Citizen's Carbon Tax Initiative Goes Before Washington State Senate

A group that calls itself Carbon Washington could be at the helm of a new environmental movement to address climate change. They have proposed a $25-per-ton, revenue-neutral carbon tax.

4 minute read

February 22, 2016, 12:00 PM PST

By Irvin Dawid


Washington's climate activists, never at a loss for energy as shown by their willingness to block explosive oil trains, have taken their latest campaign to the floors of the state legislature. An initiative known as Carbon WA, or I-732, "signed by roughly 363,000 Washingtonians made its Senate floor debut [on Feb. 9]," writes Sara Bernard for Seattle Weekly.

This marks the first step in the series of uncertain hoops that I-732 [PDF] will jump through following its official certification as an initiative to the legislature on January 25. The legislature could adopt it, adopt a version of it, or boot it to the November ballot – all possible, and all unclear, given the vast amounts of both support and opposition it has seen from all sides of the political and environmental-activist spectrum.

Rather than directing revenues at carbon-reducing projects (i.e., renewable energy and public transit), the revenue will be returned to the people in the form of tax credits and cuts. "The $25-per-ton tax it proposes would return that money to consumers and businesses via a one percent cut in sales tax, a tax credit for low-income families, and an elimination in the B&O tax for manufacturers," writes Bernard.

Prominent conservatives such as George P. Shultz, Secretary of the Treasury under President Nixon and Secretary of State under President Ronald Reagan, have opined in support of revenue-neutral carbon taxes.

At the hearing before the Senate Energy, Environment, & Telecommunications Committee, "Carbon WA founder Yoram Bauman pointed to the success of a similar carbon tax in British Columbia," writes Bernard.

According to a Planetizen 2012 post based, coincidentally, on a New York Times op-ed co-written by Bauman:

British Columbia has lowered its corporate income tax rate to 10 percent from 12 percent, a rate that is among the lowest in the Group of 8 wealthy nations. Personal income taxes for people earning less than $119,000 per year are now the lowest in Canada, and there are targeted rebates for low-income and rural households."

Opposition to the initiative appears considerable. According to this Washington State Wire op-ed, "(a)fter Big Labor came out against the measure, the Washington State Democrat party did the same." Big Business, as one might imagine, is also opposed. But what's most surprising is that the environmental community appears fractured on the initiative.

Competing Initiatives?

According to Ballard's Oct. 27 piece in the Weekly, the "Alliance for Jobs and Clean Energy—a new coalition of community-of-color organizations, labor unions, faith groups, and businesses—officially announced [on Oct. 6] its plans to put a carbon-tax initiative on the ballot in 2016, one that will explicitly take [environmental] justice into account. 

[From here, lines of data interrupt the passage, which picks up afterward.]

(* ===== verification/Mux.v ===== *)
(** The multiplexed sessions of [internal/mux/session.go]: methods over the smux
    library, which is an interface. *)

From Stdlib Require Import Strings.Byte String ZArith Lia.
From stdpp Require Import base list.
From S2P Require Import Prelude Encoding Io Pipe.

(** smux.  A session is created over a connection and works on a state of its
    own; a configuration is refused whose frames exceed 65535 bytes or whose
    stream buffer exceeds the receive buffer. *)
Class Smux (S : Type) := {
  smux_Client : conn → smuxConfig → result S;
  smux_Server : conn → smuxConfig → result S;
  smux_OpenStream : M S conn;
  smux_AcceptStream : M S conn;
  smux_IsClosed : S → bool;
  smux_NumStreams : S → Z;
  smux_Close : M S unit;
  smux_close_total s : is_panic (fst (smux_Close s)) = false;
  smux_frame_limit c cfg : 65535 < sx_MaxFrameSize cfg → is_ok (smux_Client c cfg) = false ∧ is_ok (smux_Server c cfg) = false;
  smux_buffer_limit c cfg : sx_MaxReceiveBuffer cfg < sx_MaxStreamBuffer cfg →
    is_ok (smux_Client c cfg) = false ∧ is_ok (smux_Server c cfg) = false
}.

Section session.
Context {S : Type} `{Smux S}.

Record Session := mkSession { ss_s : S; ss_conn : conn }.

Definition on_smux {A} : M S A → M Session A := zoom ss_s (λ s x, mkSession s (ss_conn x)).

Definition of_smux (ctx : string) (c : conn) (r : result S) : result Session :=
  match r with Ok s => Ok (mkSession s c) | Err e => Err (ErrWrap ctx e) | Panic => Panic end.

(** A nil configuration is the default. *)
Definition NewClientSession (c : conn) (cfg : option smuxConfig) : result Session :=
  of_smux "mux: client session" c (smux_Client c (default defaultSmuxConfig cfg)).
Definition NewServerSession (c : conn) (cfg : option smuxConfig) : result Session :=
  of_smux "mux: server session" c (smux_Server c (default defaultSmuxConfig cfg)).

Definition OpenStream : M Session conn := wrap "mux: open stream" (on_smux smux_OpenStream).
Definition AcceptStream : M Session conn := wrap "mux: accept stream" (on_smux smux_AcceptStream).
Definition IsClosed (x : Session) : bool := smux_IsClosed (ss_s x).
Definition NumStreams (x : Session) : Z := smux_NumStreams (ss_s x).

(** Both are closed; the session's error is reported first.  [cerr]: the outcome
    of closing the connection. *)
Definition Close (cerr : option error) : M Session unit :=
  serr <- try (on_smux smux_Close) ;;
  modify (λ x, mkSession (ss_s x) (conn_close (ss_conn x))) ;;;
  match serr, cerr with
  | inr e, _ => fail e
  | inl _, Some e => fail e
  | inl _, None => ret tt
  end.

(** The connection of a session is closed whatever smux says. *)
Lemma Close_closes cerr x :
  is_panic (fst (Close cerr x)) = false ∧ c_closed (ss_conn (snd (Close cerr x))) = true.
Proof.
  unfold Close. pose proof (smux_close_total (ss_s x)) as Ht.
  destruct (smux_Close (ss_s x)) as [[u|e|] s'] eqn:E; [| |done];
    (erewrite bind_Ok by (unfold try, on_smux, zoom; rewrite E; reflexivity));
    (erewrite bind_Ok by reflexivity); [by destruct cerr|done].
Qed.

(** [transport.mux.max_frame_size] above 65535 and a [receive_buffer] below the
    256 KiB of a stream's buffer leave both ends without a session;
    [max_streams] changes nothing. *)
Lemma unusable_config maxStreams maxFrameSize receiveBuffer c :
  65535 < maxFrameSize ∨ 0 < receiveBuffer < 256 * 1024 →
  is_ok (NewClientSession c (Some (SmuxConfig maxStreams maxFrameSize receiveBuffer))) = false ∧
  is_ok (NewServerSession c (Some (SmuxConfig maxStreams maxFrameSize receiveBuffer))) = false.
Proof.
  intros Hc. unfold NewClientSession, NewServerSession, of_smux, default, id.
  set (cfg := SmuxConfig maxStreams maxFrameSize receiveBuffer).
  assert (Hno : is_ok (smux_Client c cfg) = false ∧ is_ok (smux_Server c cfg) = false).
  { unfold cfg, SmuxConfig. destruct Hc as [Hc|Hc].
    - apply smux_frame_limit. cbn [sx_MaxFrameSize]. by rewrite Z.gtb_ltb, (proj2 (Z.ltb_lt _ _)) by lia.
    - apply smux_buffer_limit. cbn [sx_MaxReceiveBuffer sx_MaxStreamBuffer defaultSmuxConfig].
      rewrite (Z.gtb_ltb receiveBuffer), (proj2 (Z.ltb_lt _ _)) by lia. lia. }
  destruct Hno as [Hn1 Hn2]. split; [by destruct (smux_Client c cfg)|by destruct (smux_Server c cfg)].
Qed.

Lemma max_streams_ignored n n' maxFrameSize receiveBuffer :
  SmuxConfig n maxFrameSize receiveBuffer = SmuxConfig n' maxFrameSize receiveBuffer.
Proof. done. Qed.
End session.
Lemma reads_as_bind {A B} (m : M conn A) (k : A → M conn B) c out o (g : A → bytes → option (B * bytes)) :
  reads_as m c out o →
  (∀ a rest c', view c' out rest → reads_as (k a) c' out (g a rest)) →
  reads_as (bind m k) c out (match o with Some (a, rest) => g a rest | None => None end).
Proof.
  intros Hm Hk. destruct o as [[a rest]|]; cbn in Hm.
  - destruct Hm as (c1 & Hr & Hv1). specialize (Hk a rest c1 Hv1).
    unfold reads_as in *. by erewrite bind_Ok by exact Hr.
  - destruct Hm as (e & c1 & inp & Hr & Hv1). unfold reads_as. erewrite bind_Err by exact Hr. eauto.
Qed.

Lemma readAddr_run atyp c out inp :
  view c out inp →
  reads_as (readAddr atyp) c out (option_map (λ x, (x.1.1, x.1.2, x.2)) (dest_spec atyp inp)).
Proof.
  intros Hv. unfold readAddr, dest_spec.
  case_bool_decide; [|case_bool_decide; [|case_bool_decide; [|by do 3 eexists]]].
  - pose proof (block_value_run "read IPv4" 4 (λ b, (AddrIPv4, IP_String b)) c out inp Hv) as Hb.
    by destruct (4 <=? length inp)%nat.
  - destruct (block_run "read domain length" 1 c out inp Hv) as [(c2 & Hk2 & Hr2 & Hv2)|(e & c2 & Hk2 & Hr2 & Hv2)];
      (destruct inp as [|n l]; cbn in Hk2; try lia); unfold reads_as at 1;
      [erewrite bind_Ok by exact Hr2|erewrite bind_Err by exact Hr2; cbn; eauto].
    cbn [take drop nth] in *. set (k := Z.to_nat (Z_of_byte n)).
    pose proof (block_value_run "read domain" k (λ b, (AddrDomain, b)) c2 out l Hv2) as Hb.
    unfold reads_as in Hb. by destruct (k <=? length l)%nat.
  - pose proof (block_value_run "read IPv6" 16 (λ b, (AddrIPv6, IP_String b)) c out inp Hv) as Hb.
    by destruct (16 <=? length inp)%nat.
Qed.

Lemma readRequest_run c out inp :
  view c out inp → reads_as readRequest c out (request_spec inp).
Proof.
  intros Hv. unfold readRequest.
  destruct (block_run "read request header" 4 c out inp Hv) as [(c1 & Hk & Hr & Hv1)|(e & c1 & Hk & Hr & Hv1)];
    unfold reads_as at 1; [erewrite bind_Ok by exact Hr|erewrite bind_Err by exact Hr].
  2: { destruct inp as [|? [|? [|? [|? ?]]]]; cbn in Hk; try lia; cbn; eauto. }
  destruct inp as [|v [|cm [|z [|atyp rest]]]]; cbn in Hk; try lia.
  cbn [take drop nth] in *. cbv beta zeta. cbn [request_spec].
  destruct (decide (v = socks5Version)) as [->|Hne].
  2: { rewrite (bool_decide_true (v ≠ _)), (bool_decide_false (v = _)) by done. cbn. unfold fail. eauto. }
  rewrite (bool_decide_false (_ ≠ _)), (bool_decide_true (socks5Version = _)) by (done || tauto).
  destruct (decide (cm = cmdConnect)) as [->|Hne].
  2: { rewrite (bool_decide_true (cm ≠ _)), (bool_decide_false (cm = _)) by done. cbn. unfold fail. eauto. }
  rewrite (bool_decide_false (_ ≠ _)), (bool_decide_true (cmdConnect = _)) by (done || tauto). cbn [andb].
  pose proof (reads_as_bind (readAddr atyp)
    (λ ta, portBuf <- wrap "read port" (conn_ReadFull 2) ;; ret (fst ta, snd ta, be_get portBuf)) c1 out _
    (λ ta r, if (2 <=? length r)%nat then Some (ta.1, ta.2, be_get (take 2 r), drop 2 r) else None)
    (readAddr_run atyp c1 out rest Hv1)) as Hb.
  specialize (Hb (λ ta r c' Hv', block_value_run "read port" 2 (λ b, (ta.1, ta.2, be_get b)) c' out r Hv')).
  by destruct (dest_spec atyp rest) as [[[t a] rest']|].
Qed.

(** Greeting and request together: what the client is sent, and the request. *)
Definition handshake_spec (inp : bytes) : bytes * option (AddrType * bytes * Z * bytes) :=
  match greeting_spec inp with
  | (reply, Some rest) => (reply, request_spec rest)
  | (reply, None) => (reply, None)
  end.

Definition reply_bytes (code : byte) : bytes :=
  [socks5Version; code; x00; atypIPv4; x00; x00; x00; x00; x00; x00].

Section runs.
Context {D : Type} `{Dialer D}.
Implicit Types (s : sconn D) (out inp : bytes).

Lemma handshake_run s out inp :
  view (sc_conn s) out inp →
  ∃ s', snd (handshake s) = s' ∧ sc_dialer s' = sc_dialer s ∧
    c_out (sc_conn s') = out ++ fst (handshake_spec inp) ∧
    match snd (handshake_spec inp) with
    | Some (t, a, p, rest) => fst (handshake s) = Ok (t, a, p) ∧
        view (sc_conn s') (out ++ fst (handshake_spec inp)) rest
    | None => ∃ e, fst (handshake s) = Err e
    end.
Proof.
  intros Hv. unfold handshake. destruct (time_Now_ok (sc_clock s)) as (now & k & Hnow).
  erewrite bind_Ok by (unfold on_clk, zoom; rewrite Hnow; reflexivity).
  erewrite bind_Ok by reflexivity.
  set (c := put_dl (Some (now + 30 * second)) (sc_conn s)).
  pose proof (negotiate_run c out inp Hv) as Hn. unfold handshake_spec.
  destruct (greeting_spec inp) as [reply [rest|]]; cbn [fst snd option_map] in *.
  - destruct Hn as (c1 & Hr1 & Hv1).
    erewrite bind_Ok by (unfold on_client at 1, zoom; cbn [sc_conn]; fold c; rewrite Hr1; reflexivity).
    pose proof (readRequest_run c1 _ _ Hv1) as Hq. unfold on_client, zoom. cbn [sc_conn].
    destruct (request_spec rest) as [[[[t a] p] rest']|]; cbn [reads_as] in Hq.
    + destruct Hq as (c2 & -> & Hv2). eexists. split; [done|]. cbn. split_and!; try done. apply Hv2.
    + destruct Hq as (e & c2 & inp2 & -> & Hv2). eexists. split; [done|]. cbn. split_and!; eauto. apply Hv2.
  - destruct Hn as (e & c1 & inp1 & Hr1 & Hv1).
    erewrite bind_Err by (unfold on_client at 1, zoom; cbn [sc_conn]; fold c; rewrite Hr1; reflexivity).
    eexists. split; [done|]. cbn. split_and!; eauto. apply Hv1.
Qed.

Unlike a revenue-neutral tax, revenues won't be returned in the form of tax credits and reductions but instead will be directed to "investments to accelerate the transition to clean energy and reduce the impacts of global warming pollution on the people, industries, and lands hardest hit by climate impacts," according to their press release.

Does it really matter?

"Because carbon taxes are intended primarily to internalize the environmental costs of fuel consumption and encourage energy conservation, there is no particular requirement for how their revenues should be used," wrote Planetizen blogger Todd Litman in 2008.

Revenues can finance energy conservation programs, provide new public services, or be used to reduce taxes or provide rebates. If revenues are returned to residents and businesses, resulting in no significant increase to total government income, the taxes are considered revenue neutral, called a tax shift.

Optimistic prediction due to legislative failure to address climate change

"The reason I-732 may pass is not its genius, its policy or its tax," opines the Washington State Wire.

It may pass because politics and public policy abhors a vacuum and will fill it. The vacuum caused by this legislature is so strong it could suck I-732 into the law books in a heartbeat.

Should the measure be placed on the state ballot, it will be the first time in the U.S. such a measure would be determined by voters. California's cap-and-trade program, the only such program run by a state government in the U.S., was implemented by the California Air Resources Board (CARB) based on AB 32 legislation.

Boulder, Colo. residents voted on a more limited carbon tax in 2008—it passed.